Respirasi stenotik ditandai dengan meningkatnya respirasi laringotrakeal. Ia dideteksi ketika trakea atau bronkus besar (utama) dipersempit oleh tumor dan ditemukan di tempat-tempat di mana pendengaran normal terhadap pernapasan bronkus fisiologis terdengar.

Vesikulobronkial atau campuran pernapasan terdengar pada area konsolidasi jaringan paru-paru, yang terletak di kedalaman jaringan paru-paru yang sehat. Ketika dihirup, fase inspirasi memiliki fitur respirasi vesikular, dan fase ekspirasi menampilkan respirasi bronkial.

Napas berat terdengar dengan sedikit penyempitan lumen bronkus karena peradangan atau pembengkakan. Napas ini ditandai oleh napas yang lebih keras dan lebih lama dan teratur. Pernafasan seperti itu secara keseluruhan memiliki warna yang khas.

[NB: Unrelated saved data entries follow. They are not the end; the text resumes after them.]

Lemma typeofLetrec_procedures_only_witness :
  @typeofExp (exampleHost shapeProgram) 1 letrecNumber makeEmptyTEnv shapeProgram
  = Some (Failure ("letrec - only support binding of procedures - "
                   ++ @stringifyExp (exampleHost shapeProgram) (ParsedExp letrecNumber))).
Proof.
  apply (@typeofLetrec_procedures_only (exampleHost shapeProgram) 0 makeEmptyTEnv shapeProgram
           [makeBinding (makeVarDecl "x" NumTExp) (NumExp 1)] [VarRef "x"]
           (makeBinding (makeVarDecl "x" NumTExp) (NumExp 1))).
  - simpl. auto.
  - reflexivity.
Defined.

(** ** Well-formedness, again *)

Lemma checkUserDefinedTypes_Ok {host : Host} (p : Program) (b : bool) :
  checkUserDefinedTypes p = Ok b -> b = true.
Proof.
  unfold checkUserDefinedTypes. destruct (_ && _); [intros [= <-]; reflexivity|discriminate].
Qed.

Lemma typed_program_is_well_formed {host : Host} (fuel : nat) (p : Program) (tenv : TEnv)
      (t : TExp) :
  typeofExp fuel (ParsedProgram p) tenv p = Some (Ok t) ->
  checkUserDefinedTypes p = Ok true.
Proof.
  destruct fuel as [|fuel]; [discriminate|]. cbn [typeofExp]. unfold typeofProgram.
  intros Ht.
  pose proof (typeofExps_all_ok (typeofExp fuel) tenv p (exps p) t Ht) as Hall.
  destruct (getTypeDefinitions p) as [|ud uds] eqn:Edefs.
  - unfold checkUserDefinedTypes, compareRecords, isLegalRecord, getRecords.
    rewrite Edefs. reflexivity.
  - assert (Hud : In ud (getTypeDefinitions p)) by (rewrite Edefs; simpl; auto).
    rewrite getTypeDefinitions_flat_map in Hud.
    apply in_flat_map in Hud as (e & He & Hud).
    destruct (Hall e He) as [t' Ht'].
    destruct e; try contradiction.
    destruct fuel as [|fuel]; [discriminate|]. cbn [typeofExp] in Ht'.
    unfold typeofDefineType in Ht'.
    destruct (checkUserDefinedTypes p) as [b|m] eqn:E; [|discriminate].
    rewrite (checkUserDefinedTypes_Ok p b E). reflexivity.
Qed.

(** X25: when the typing of the whole program succeeds the final check
    of the type definitions succeeds too: the entry point then gives
    the rendering of the program's type. *)
Theorem entry_renders_the_type {host : Host} (fuel : nat) (s : string) (p : Program) (t : TExp) :
  parseL51 s = Ok p ->
  typeofExp fuel (ParsedProgram p) (initTEnv p) p = Some (Ok t) ->
  L51typeofProgram fuel s = Some (unparseTExp t).
Proof.
  intros Hp Ht. unfold L51typeofProgram. rewrite Hp. cbn [bindT]. rewrite Ht. cbn [bindT].
  rewrite (typed_program_is_well_formed fuel p (initTEnv p) t Ht). reflexivity.
Qed.

Lemma entry_renders_the_type_witness :
  @L51typeofProgram (exampleHost shapeUse) 5 "(L51 ...)"
  = Some (@unparseTExp (exampleHost shapeUse) NumTExp).
Proof.
  apply (@entry_renders_the_type (exampleHost shapeUse) 5 "(L51 ...)" shapeUse NumTExp);
    reflexivity.
Defined.

(** X26: a record name declared twice with different numbers of
    fields, or with a field name on one side that the other side does
    not have, makes the type definitions ill-formed. *)
Theorem checkUserDefinedTypes_refuses_redeclaration {host : Host}
        (p : Program) (r1 r2 : RecordTExp) :
  In r1 (getRecords p) -> In r2 (getRecords p) -> typeName r1 = typeName r2 ->
  length (fields r1) <> length (fields r2)
  \/ (exists f2, In f2 (fields r2)
                 /\ forall f, In f (fields r1) -> fieldName f <> fieldName f2) ->
  checkUserDefinedTypes p = Failure "Invalid UDT".
Proof.
  intros H1 H2 Hname Hdiff. unfold checkUserDefinedTypes.
  destruct (compareRecords p) eqn:Hcmp; [|reflexivity]. exfalso.
  unfold compareRecords in Hcmp. rewrite forallb_forall in Hcmp.
  specialize (Hcmp r1 H1). rewrite forallb_forall in Hcmp.
  assert (Hsel : In r2 (filter (fun r : RecordTExp => String.eqb (typeName r) (typeName r1))
                               (getRecords p))).
  { apply filter_In. split; trivial. apply String.eqb_eq. congruence. }
  specialize (Hcmp r2 Hsel).
  apply andb_true_iff in Hcmp as [Hcmp _]. apply andb_true_iff in Hcmp as [Hlen Hfields].
  destruct Hdiff as [Hdiff|(f2 & Hf2 & Hnone)].
  - apply Nat.eqb_eq in Hlen. contradiction.
  - rewrite forallb_forall in Hfields. specialize (Hfields f2 Hf2).
    apply existsb_exists in Hfields as (f & Hf & Hsame).
    unfold compareFields in Hsame.
    apply andb_true_iff in Hsame as [Hsame _]. apply andb_true_iff in Hsame as [Hsame _].
    apply String.eqb_eq in Hsame. exact (Hnone f Hf Hsame).
Qed.

Lemma checkUserDefinedTypes_refuses_redeclaration_witness :
  @checkUserDefinedTypes (exampleHost clashProgram) clashProgram = Failure "Invalid UDT".
Proof.
  apply (@checkUserDefinedTypes_refuses_redeclaration (exampleHost clashProgram) clashProgram
           (makeRecord 1 "r" [makeField "x" NumTExp]) (makeRecord 2 "r" [makeField "y" NumTExp])).
  - simpl. auto.
  - simpl. auto.
  - reflexivity.
  - right. exists (makeField "y" NumTExp). split; [simpl; auto|].
    intros f [<-|[]]. discriminate.
Defined.

Lemma NoDup_map_same {A B} (f : A -> B) (l : list A) (a b : A) :
  NoDup (map f l) -> In a l -> In b l -> f a = f b -> a = b.
Proof.
  induction l as [|x l IH]; simpl; [tauto|].
  intros Hnd Ha Hb Hf. apply NoDup_cons_iff in Hnd as [Hx Hnd].
  destruct Ha as [->|Ha], Hb as [->|Hb]; trivial.
  - elim Hx. rewrite Hf. apply in_map, Hb.
  - elim Hx. rewrite <- Hf. apply in_map, Ha.
  - apply IH; trivial.
Qed.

Kebisingan pernapasan yang merugikan: mengi, krepitus, kebisingan gesekan pleura.

Ada mengi kering dan basah. Mereka terbentuk oleh saluran udara melalui pohon bronkial dan terdengar baik pada fase inhalasi maupun pernafasan.

Rales kering muncul di hadapan sekresi kental dan kental di bronkus. Secara alami rales kering bisa tinggi dan rendah atau bersiul dan berdengung atau treble dan bass. Mengi kering, terutama siulan, dapat terdengar dari kejauhan dan tanpa fonendoskop.

Balon basah dalam kaliber bisa berupa gelembung halus, gelembung sedang, gelembung besar. Tergantung pada kaliber bronkus, yang mengisi eksudat. Ada mengi saat mengisi bronkus dengan cairan rahasia. Suara atau suara kononiruyuschie basah terbentuk di bronkus, dikelilingi oleh jaringan paru tanpa udara, dipadatkan, misalnya, radang paru-paru, atau dalam rongga besar berdinding halus paru-paru, dikelilingi oleh roller inflamasi yang padat. Suara diam, atau non-konsol, terdengar di atas bronkus, dikelilingi oleh jaringan paru-paru yang sejuk.

Selain suara-suara pernapasan samping ini, suara drop drop yang jarang ditentukan dapat didengar (jika ada udara dan cairan kental di dalam rongga pleura) dan Hippocrates mengeluarkan suara percikan (jika ada udara dan cairan tidak terlihat di rongga pleura).

Crepitus dibentuk oleh ekspansi dari alveoli yang runtuh, yang mengandung sedikit cairan. Ada inflamasi (indux, redux), atelektasis (dengan atelektasis obstruktif atau kompresi), marginal, atau crepitatio marginalis, krepitus kongestif. Bagi telinga, bunyi krepitasi menyerupai keretakan salju yang ditumbuk, atau bunyi yang dihasilkan dengan menggosok seikat rambut di atas telinga. Sepertinya mengi bergelembung halus. Namun, krepitus hanya terdengar pada puncak inhalasi dan tidak berubah dengan batuk, meskipun yang marginal mungkin hilang setelah beberapa kali menarik napas dalam-dalam.

Suara gesekan pleura muncul pada pasien dengan radang selaput dada kering. Ini berbeda dari suara pernapasan sisi lain karena meningkat dengan tekanan oleh stetoskop, terdengar di kedua fase pernapasan, tidak berubah setelah batuk.